The analyst reports that fill our inbox say we could be approaching interesting times for truckload, which is constantly searching for drivers. Added to that is an anticipated improvement in manufacturing and construction, which are big customers of trucking, and a decrease in driver productivity because of the coming federal rule insisting on electronic logging devices.

Even if these changes are only incremental, the stock pickers say, established truckload carriers could find they are very popular and courted vigorously for their services.
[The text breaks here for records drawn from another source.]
(** A page is only ever shown to a browser whose cookie is the token of an
    earlier login that the helper confirmed for the user shown; since that login no
    visit with the token was sent back or logged out, the token was last used at
    most the session lifetime ago, and a request that changes something carries
    the CSRF token drawn at that login. This holds in every run, whatever was asked
    in between and whether or not random tokens collide. *)
Lemma session_gate log s req now user s' draws :
  rtc portal_step ([], {| se_inner := ∅; se_draws := draws |}) (log, s) →
  require_auth ttl req now s = (Pass user, s') →
  ∃ tok newer e older last,
    cookie_value (hr_headers req) SESSION_COOKIE = Some tok ∧ log = newer ++ e :: older ∧
    issues tok (cu_csrf user) (cu_username user) e ∧
    Forall (λ e, ¬ ends tok e ∧ ¬ ∃ csrf user, issues tok csrf user e) newer ∧
    recent tok (newer ++ [e]) last ∧ (now <= last + ttl)%Z ∧
    (mutating (hr_method req) = true → header_get CSRF_HEADER (hr_headers req) = Some (cu_csrf user)).
Proof.
  intros Hrun Hr. assert (Hok : sessions_ok log s).
  { assert (Hgen : ∀ x y, rtc portal_step x y → sessions_ok x.1 x.2 → sessions_ok y.1 y.2).
    { induction 1 as [|x y z Hs _ IH]; [done|]. intros Hx. apply IH. destruct Hs; [by eapply login_ok|by eapply visit_ok]. }
    apply (Hgen _ _ Hrun). intros tok ses. cbn. by rewrite lookup_empty. }
  unfold require_auth in Hr. destruct (cookie_value _ _) as [tok|] eqn:Ec; [|done]. unfold get_session in Hr.
  destruct (se_inner s !! tok) as [ses|] eqn:Es; [|done]. destruct (now <=? ss_expires ses)%Z eqn:Ex; [|done].
  destruct (Hok _ _ Es) as (newer & e & older & last & Hlog & Hi & Hn & Hre & Hexp). cbn [ss_csrf ss_username] in Hr.
  destruct (mutating (hr_method req)) eqn:Em; cbn [andb] in Hr.
  - case_bool_decide as Hsent; [|done]. injection Hr as <- <-. exists tok, newer, e, older, last. split_and!; try done; [lia|].
    intros _. apply bind_Some in Hsent as (v & Hv & Hts). unfold to_str in Hts. cbn. case_match; [|done]. by injection Hts as <-.
  - injection Hr as <- <-. exists tok, newer, e, older, last. split_and!; try done. lia.
Qed.
End log.

(** ** Pairing strings *)

Section pairing.
Context {R : Random}.
Lemma hex_byte_chars b : all_chars lower_hex_char (hex_byte b) ∧ slen (hex_byte b) = 2%N.
Proof.
  split; [|done].
  pose proof (forall_below (λ n, all_chars lower_hex_char (String (hex_digit (n / 16)) (String (hex_digit (n mod 16)) ""))) 256 (raw b)
    ltac:(vm_compute; reflexivity) (uint_lt b)) as Hb. unfold hex_byte. by rewrite Hb.
Qed.
Lemma concat_hex (l : list u8) : all_chars lower_hex_char (String.concat "" (hex_byte <$> l)) ∧ slen (String.concat "" (hex_byte <$> l)) = (2 * N.of_nat (length l))%N.
Proof.
  induction l as [|b l [IH1 IH2]]; [done|]. destruct (hex_byte_chars b) as [Hc Hl].
  assert (E : String.concat "" (hex_byte <$> b :: l) = hex_byte b +:+ String.concat "" (hex_byte <$> l)).
  { destruct l; [symmetry; apply app_nil_r_s|reflexivity]. }
  rewrite E, all_chars_app, slen_app, Hl, IH2, andb_True. split; [done|]. cbn [length]. lia.
Qed.
Lemma random_token_chars n : all_chars lower_hex_char (random_token n).
Proof. apply concat_hex. Qed.
Lemma random_token_len n : slen (random_token n) = 64%N.
Proof. unfold random_token. rewrite (proj2 (concat_hex _)), length_vec_to_list. done. Qed.
Lemma all_lower_hex_not c s : all_chars lower_hex_char s → lower_hex_char c = false → c ∉ chars s.
Proof. intros Hs Hc. by apply (all_chars_absent _ _ _ Hs). Qed.
Lemma has_char_false c s : c ∉ chars s → has_char c s = false.
Proof.
  intros Hc. unfold has_char. apply negb_false_iff, Is_true_true, all_chars_spec, Forall_forall. intros a Ha.
  destruct (Ascii.eqb_spec a c) as [->|]; [done|done].
Qed.
Lemma split_once_at c x y : c ∉ chars x → split_once c (x +:+ String c y) = Some (x, y).
Proof. intros Hx. by apply split_once_Some. Qed.
Lemma lower_hex_lowercase s : all_chars lower_hex_char s → lowercase s = s.
Proof.
  induction s as [|c s IH]; [done|]. intros Hc. cbn in Hc. apply andb_True in Hc as [Hc Hs]. cbn. rewrite (IH Hs). f_equal. destruct c as [[] [] [] [] [] [] [] []]; done.
Qed.
Lemma trim_kept c s t : is_ws c = false → all_chars not_ws t → t ≠ "" → trim (String c (s +:+ t)) = String c (s +:+ t).
Proof.
  intros Hc Ht Hne. unfold trim. cbn [trim_start]. rewrite Hc. change (String c (s +:+ t)) with (String c s +:+ t). by apply trim_end_tail.
Qed.
(** The host as a browser names it, and a certificate's fingerprint. *)
Definition plain_host (h : string) : Prop := h ≠ "" ∧ "/"%char ∉ chars h ∧ "?"%char ∉ chars h.
Definition fingerprint_ok (fp : string) : Prop := all_chars lower_hex_char fp ∧ slen fp = 64%N.
Lemma find_fp_whole fp : all_chars lower_hex_char fp → find_fp ("fp=" +:+ fp) = Some fp.
Proof.
  intros Hf. unfold find_fp. rewrite split_absent; [done|]. rewrite chars_app. intros [Hx|Hx]%elem_of_app.
  - by apply (all_chars_absent (λ c, negb (Ascii.eqb c "&")) "fp=" "&").
  - by apply (all_lower_hex_not "&" _ Hf).
Qed.
Definition conn_tail (fp : option string) : string := match fp with Some f => "/?fp=" +:+ f | None => "/" end.
Lemma conn_tail_plain fp : (∀ f, fp = Some f → fingerprint_ok f) → all_chars not_ws (conn_tail fp).
Proof.
  destruct fp as [f|]; [|done]. intros Hf. destruct (Hf f eq_refl) as [Hc _]. cbn [conn_tail]. rewrite all_chars_app, andb_True.
  split; [done|by apply (all_chars_incl _ _ _ Hc)].
Qed.
Lemma connection_form host token fp :
  connection_string host token fp = "greendot://" +:+ (token +:+ String "@" (host +:+ conn_tail fp)).
Proof. by destruct fp. Qed.
Lemma host_query host fp :
  plain_host host → (∀ f, fp = Some f → fingerprint_ok f) →
  match split_once "?" (host +:+ conn_tail fp) with
  | Some (h, q) => (trim_end_matches "/" h, Some q)
  | None => (trim_end_matches "/" (host +:+ conn_tail fp), None)
  end = (host, (λ f, "fp=" +:+ f) <$> fp).
Proof.
  intros (Hh & Hhs & Hhq) Hfp. destruct fp as [f|]; cbn [conn_tail].
  - change ("/?fp=" +:+ f) with ("/" +:+ String "?" ("fp=" +:+ f)). rewrite <- app_assoc_s, split_once_at.
    + change (host +:+ "/") with (host +:+ String "/" ""). by rewrite trim_end_last.
    + rewrite chars_app. intros [Hx|Hx%list_elem_of_singleton]%elem_of_app; [done|discriminate].
  - assert (E : split_once "?" (host +:+ "/") = None).
    { apply split_once_None. rewrite chars_app. intros [Hx|Hx%list_elem_of_singleton]%elem_of_app; [done|discriminate]. }
    rewrite E. change (host +:+ "/") with (host +:+ String "/" ""). by rewrite trim_end_last.
Qed.
Lemma pairing_round_trip token host fp :
  token ≠ "" → "@"%char ∉ chars token → "/"%char ∉ chars token → plain_host host → (∀ f, fp = Some f → fingerprint_ok f) →
  parse_pairing (connection_string host token fp) = Ok {| pa_token := token; pa_host := host; pa_fingerprint := fp |}.
Proof.
  intros Ht Hat Hsl Hh Hfp. unfold parse_pairing. rewrite connection_form.
  assert (Htrim : trim ("greendot://" +:+ (token +:+ String "@" (host +:+ conn_tail fp))) = "greendot://" +:+ (token +:+ String "@" (host +:+ conn_tail fp))).
  { replace ("greendot://" +:+ (token +:+ String "@" (host +:+ conn_tail fp)))
      with (String "g" (("reendot://" +:+ token +:+ String "@" host) +:+ conn_tail fp)) by (cbn; by rewrite !app_assoc_s).
    apply trim_kept; [done|by apply conn_tail_plain|by destruct fp]. }
  rewrite Htrim, (proj2 (strip_prefix_Some _ _ _) eq_refl). cbn [ok_or mbind result_bind]. rewrite split_once_at by done. cbn [ok_or mbind result_bind].
  assert (Hte : is_empty token = false) by by destruct token. rewrite Hte, (has_char_false _ _ Hsl). cbn [orb].
  rewrite (host_query _ _ Hh Hfp). destruct Hh as (Hhe & Hhs & _).
  assert (Hhe' : is_empty host = false) by by destruct host. rewrite Hhe', (has_char_false _ _ Hhs). cbn [orb].
  destruct fp as [f|]; [|done]. destruct (Hfp f eq_refl) as [Hc Hl]. cbn [fmap option_fmap option_map mbind option_bind].
  rewrite (find_fp_whole _ Hc), Hl, (lower_hex_lowercase _ Hc).
  assert (Hhex : all_chars is_ascii_hexdigit f = true) by by apply Is_true_true, (all_chars_incl _ _ _ Hc). by rewrite Hhex.
Qed.
End pairing.

(** ** The life of a client token *)

Section tokens.
Context {K : Kernel} {D : DocCodec} (file : path) {R : Random} {S : Sha256} (Hne : tmp_file file ≠ file).
Lemma authorized_spec d raw :
  authorized d (Some ("Bearer " +:+ raw)) = true ↔ ∃ t, t ∈ cd_client_token d ∧ ct_token_hash t = token_hash raw.
Proof.
  unfold authorized. cbn [mbind option_bind]. rewrite (proj2 (strip_prefix_Some _ _ _) eq_refl), existsb_exists.
  unfold list_client_tokens. setoid_rewrite <- list_elem_of_In. setoid_rewrite sort_by_perm. setoid_rewrite bool_decide_eq_true. done.
Qed.
Lemma insert_token_run name h created s id s' :
  insert_client_token file name h created s = (Ok id, s') →
  db_doc s' = add_token (db_doc s) id {| ct_id := id; ct_name := name; ct_token_hash := h; ct_created_at := created |} ∧
  id = (cd_next_client_token_id (db_doc s) + 1)%Z ∧ on_disk file s'.
Proof.
  set (make id := add_token (db_doc s) id {| ct_id := id; ct_name := name; ct_token_hash := h; ct_created_at := created |}).
  intros E0. assert (E : insertion file (existsb (λ t, bool_decide (ct_name t = name)) (cd_client_token (db_doc s)))
    ("a token named " +:+ debug_str name +:+ " already exists") (cd_next_client_token_id (db_doc s)) make s = (Ok id, s')) by exact E0.
  pose proof (insertion_run file Hne _ _ _ _ _ _ _ E) as (Ho & Hd & Hid).
  pose proof (Hid id eq_refl) as Hx. destruct Hx as [Hdup Hx]. subst id.
  destruct Hd as [[_ [=]]|[_ Hd]]. split_and!; [done|done|]. unfold insertion in E. rewrite Hdup in E.
  unfold mbind, sop_bind, incr_i64 in E. destruct (_ =? _)%Z in E; [done|]. unfold put in E.
  destruct (persist file _) as [[u|e] s1] eqn:Ep; [|done]. apply persist_run in Ep as (_ & _ & Hdisk); [|done]. by injection E as <-.
Qed.
Lemma create_token_run listen fp headers name draw created s reply s' n text :
  create_token file listen fp headers name draw created s = (Ok reply, s') → ar_new_token reply = Some (n, text) →
  let raw := "gdt_" +:+ random_token draw in
  text = connection_string (request_host listen headers) raw fp ∧
  ∃ id, insert_client_token file n (token_hash raw) created s = (Ok id, s').
Proof.
  unfold create_token. destruct (is_empty _ || _); [by intros [= <- _]|]. unfold mbind, sop_bind, sop_try.
  destruct (insert_client_token _ _ _ _ s) as [[id|[e|e]] s1] eqn:E; intros Hr Hn; try discriminate.
  - injection Hr as <- <-. injection Hn as <- <-. eauto.
  - injection Hr as <- <-. discriminate.
Qed.
Lemma minted_token_chars draw c : lower_hex_char c = false → c ≠ "g"%char → c ≠ "t"%char → c ≠ "_"%char → c ∉ chars ("gdt_" +:+ random_token draw).
Proof.
  intros Hc Hg Ht Hu. rewrite chars_app. intros [Hx|Hx]%elem_of_app; [|by apply (all_lower_hex_not c _ (random_token_chars draw))].
  revert Hx. cbn. rewrite !elem_of_cons, elem_of_nil. intros [|[E|[|[|[]]]]]; try done. by subst c.
Qed.

(** C36: the string shown once for a new token is understood by the client: it
    yields the token, the host and the pinned fingerprint, and the server accepts
    the token from then on. What is stored, in memory and on disk, is one more
    record with the hash of the token. Revoking that record, whether or not the
    write succeeds, makes the token worthless, unless another record had the same
    hash. *)
Theorem paired_client_authorized listen fp headers name draw created s reply s' n text :
  plain_host (request_host listen headers) → (∀ f, fp = Some f → fingerprint_ok f) →
  create_token file listen fp headers name draw created s = (Ok reply, s') → ar_new_token reply = Some (n, text) →
  ∃ p id, parse_pairing text = Ok p ∧ pa_host p = request_host listen headers ∧ pa_fingerprint p = fp ∧
    on_disk file s' ∧
    cd_client_token (db_doc s') = cd_client_token (db_doc s) ++
      [{| ct_id := id; ct_name := n; ct_token_hash := token_hash (pa_token p); ct_created_at := created |}] ∧
    authorized (db_doc s') (Some ("Bearer " +:+ pa_token p)) = true ∧
    ((∀ t, t ∈ cd_client_token (db_doc s) → ct_token_hash t ≠ token_hash (pa_token p)) →
     ∀ r s'', revoke_token file id s' = (r, s'') → authorized (db_doc s'') (Some ("Bearer " +:+ pa_token p)) = false).
Proof.
  intros Hh Hfp Hc Hn. destruct (create_token_run _ _ _ _ _ _ _ _ _ _ _ Hc Hn) as (-> & id & Hi).
  apply insert_token_run in Hi as (Hd & Hid & Hdisk). eexists _, id.
  split; [apply pairing_round_trip; [done|by apply minted_token_chars|by apply minted_token_chars|done|done]|]. cbn [pa_token pa_host pa_fingerprint].
  set (raw := "gdt_" +:+ random_token draw) in *.
  assert (Htok : cd_client_token (db_doc s') = cd_client_token (db_doc s) ++ [{| ct_id := id; ct_name := n; ct_token_hash := token_hash raw; ct_created_at := created |}])
    by by rewrite Hd.
  split_and!; [done|done|done|done| |].
  - apply authorized_spec. rewrite Htok. eexists. split; [apply elem_of_app; right; left|done].
  - intros Hold r s'' Hr. apply not_true_iff_false. rewrite authorized_spec. intros (t & Ht & Hth).
    assert (Hdoc : db_doc s'' = set_tokens (db_doc s') (filter (λ t, ct_id t ≠ id) (cd_client_token (db_doc s')))).
    { unfold revoke_token, mbind, sop_bind, sop_try in Hr. destruct (delete_client_token file id s') as [r1 s1] eqn:E.
      apply rewrite_doc in E. destruct r1 as [u|[e|e]]; injection Hr as _ <-; done. }
    rewrite Hdoc in Ht. cbn in Ht. apply list_elem_of_filter in Ht as [Hne' Ht]. rewrite Htok in Ht.
    apply elem_of_app in Ht as [Ht| ->%list_elem_of_singleton]; [by apply (Hold t)|done].
Qed.
End tokens.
Prior to last week’s announcement, Schneider and flatbed specialist Daseke Inc. joined the ranks of publicly traded truckload carriers, and Canada’s TFI International re-established Contract Freighters Inc. from XPO Truckload to pair with Transport America, which it already owned.

At the Transportation Intermediaries Association meeting, we heard that private equity firms and other investors are well capitalized and eager to buy, in general, and some of them have their eyes on transportation firms (see story, p. 11).

Predicting the North American economy with certainty is a daunting task, but we expect to be very busy over the next 18 months, or so, reporting on changes in the transportation landscape and who its major players are.

Trucking has gone through waves of consolidation in the past, and this has the makings of yet another round.

We might need a big top and three rings to contain the activity.